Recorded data
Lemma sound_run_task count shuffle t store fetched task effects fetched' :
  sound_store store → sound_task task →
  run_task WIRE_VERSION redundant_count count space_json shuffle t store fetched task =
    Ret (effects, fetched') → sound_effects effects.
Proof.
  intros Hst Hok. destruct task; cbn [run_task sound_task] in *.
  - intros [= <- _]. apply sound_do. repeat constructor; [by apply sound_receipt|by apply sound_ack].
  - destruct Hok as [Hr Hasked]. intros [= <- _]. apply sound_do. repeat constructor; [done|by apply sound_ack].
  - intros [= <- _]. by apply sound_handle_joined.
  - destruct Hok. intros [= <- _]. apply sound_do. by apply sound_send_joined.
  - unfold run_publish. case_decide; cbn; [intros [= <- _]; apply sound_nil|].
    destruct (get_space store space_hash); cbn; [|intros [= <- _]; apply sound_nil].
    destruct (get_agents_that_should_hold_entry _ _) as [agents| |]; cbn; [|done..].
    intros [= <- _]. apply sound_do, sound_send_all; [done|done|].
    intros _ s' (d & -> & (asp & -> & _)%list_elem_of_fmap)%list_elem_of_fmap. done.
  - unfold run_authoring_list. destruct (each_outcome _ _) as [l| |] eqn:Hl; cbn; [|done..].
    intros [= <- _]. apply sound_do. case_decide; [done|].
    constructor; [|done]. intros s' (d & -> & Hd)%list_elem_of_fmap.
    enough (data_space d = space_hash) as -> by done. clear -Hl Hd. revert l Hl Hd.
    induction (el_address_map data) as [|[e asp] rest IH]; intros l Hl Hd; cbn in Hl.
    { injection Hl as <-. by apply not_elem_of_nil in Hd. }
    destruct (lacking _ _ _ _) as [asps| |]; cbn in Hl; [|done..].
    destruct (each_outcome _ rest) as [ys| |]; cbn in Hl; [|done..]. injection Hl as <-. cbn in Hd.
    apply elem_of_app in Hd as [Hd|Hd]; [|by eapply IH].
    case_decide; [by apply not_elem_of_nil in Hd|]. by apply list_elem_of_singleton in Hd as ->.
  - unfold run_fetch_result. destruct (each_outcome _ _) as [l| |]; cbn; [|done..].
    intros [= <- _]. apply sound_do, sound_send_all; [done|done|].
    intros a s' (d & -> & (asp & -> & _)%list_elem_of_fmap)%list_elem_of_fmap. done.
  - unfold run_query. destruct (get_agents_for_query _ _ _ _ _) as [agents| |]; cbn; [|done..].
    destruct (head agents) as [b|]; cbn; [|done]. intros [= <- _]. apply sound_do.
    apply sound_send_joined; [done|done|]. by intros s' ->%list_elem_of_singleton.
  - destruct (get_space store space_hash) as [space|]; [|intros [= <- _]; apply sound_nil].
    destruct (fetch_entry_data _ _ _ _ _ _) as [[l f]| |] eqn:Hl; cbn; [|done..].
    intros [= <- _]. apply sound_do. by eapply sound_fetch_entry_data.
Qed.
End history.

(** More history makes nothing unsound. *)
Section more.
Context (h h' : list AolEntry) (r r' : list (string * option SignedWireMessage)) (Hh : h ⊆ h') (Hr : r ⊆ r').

* What the task asks
Output the records exactly, including every line.

* Response
Lemma sound_run_task count shuffle t store fetched task effects fetched' :
  sound_store store → sound_task task →
  run_task WIRE_VERSION redundant_count count space_json shuffle t store fetched task =
    Ret (effects, fetched') → sound_effects effects.
Proof.
  intros Hst Hok. destruct task; cbn [run_task sound_task] in *.
  - intros [= <- _]. apply sound_do. repeat constructor; [by apply sound_receipt|by apply sound_ack].
  - destruct Hok as [Hr Hasked]. intros [= <- _]. apply sound_do. repeat constructor; [done|by apply sound_ack].
  - intros [= <- _]. by apply sound_handle_joined.
  - destruct Hok. intros [= <- _]. apply sound_do. by apply sound_send_joined.
  - unfold run_publish. case_decide; cbn; [intros [= <- _]; apply sound_nil|].
    destruct (get_space store space_hash); cbn; [|intros [= <- _]; apply sound_nil].
    destruct (get_agents_that_should_hold_entry _ _) as [agents| |]; cbn; [|done..].
    intros [= <- _]. apply sound_do, sound_send_all; [done|done|].
    intros _ s' (d & -> & (asp & -> & _)%list_elem_of_fmap)%list_elem_of_fmap. done.
  - unfold run_authoring_list. destruct (each_outcome _ _) as [l| |] eqn:Hl; cbn; [|done..].
    intros [= <- _]. apply sound_do. case_decide; [done|].
    constructor; [|done]. intros s' (d & -> & Hd)%list_elem_of_fmap.
    enough (data_space d = space_hash) as -> by done. clear -Hl Hd. revert l Hl Hd.
    induction (el_address_map data) as [|[e asp] rest IH]; intros l Hl Hd; cbn in Hl.
    { injection Hl as <-. by apply not_elem_of_nil in Hd. }
    destruct (lacking _ _ _ _) as [asps| |]; cbn in Hl; [|done..].
    destruct (each_outcome _ rest) as [ys| |]; cbn in Hl; [|done..]. injection Hl as <-. cbn in Hd.
    apply elem_of_app in Hd as [Hd|Hd]; [|by eapply IH].
    case_decide; [by apply not_elem_of_nil in Hd|]. by apply list_elem_of_singleton in Hd as ->.
  - unfold run_fetch_result. destruct (each_outcome _ _) as [l| |]; cbn; [|done..].
    intros [= <- _]. apply sound_do, sound_send_all; [done|done|].
    intros a s' (d & -> & (asp & -> & _)%list_elem_of_fmap)%list_elem_of_fmap. done.
  - unfold run_query. destruct (get_agents_for_query _ _ _ _ _) as [agents| |]; cbn; [|done..].
    destruct (head agents) as [b|]; cbn; [|done]. intros [= <- _]. apply sound_do.
    apply sound_send_joined; [done|done|]. by intros s' ->%list_elem_of_singleton.
  - destruct (get_space store space_hash) as [space|]; [|intros [= <- _]; apply sound_nil].
    destruct (fetch_entry_data _ _ _ _ _ _) as [[l f]| |] eqn:Hl; cbn; [|done..].
    intros [= <- _]. apply sound_do. by eapply sound_fetch_entry_data.
Qed.
End history.

(** More history makes nothing unsound. *)
Section more.
Context (h h' : list AolEntry) (r r' : list (string * option SignedWireMessage)) (Hh : h ⊆ h') (Hr : r ⊆ r').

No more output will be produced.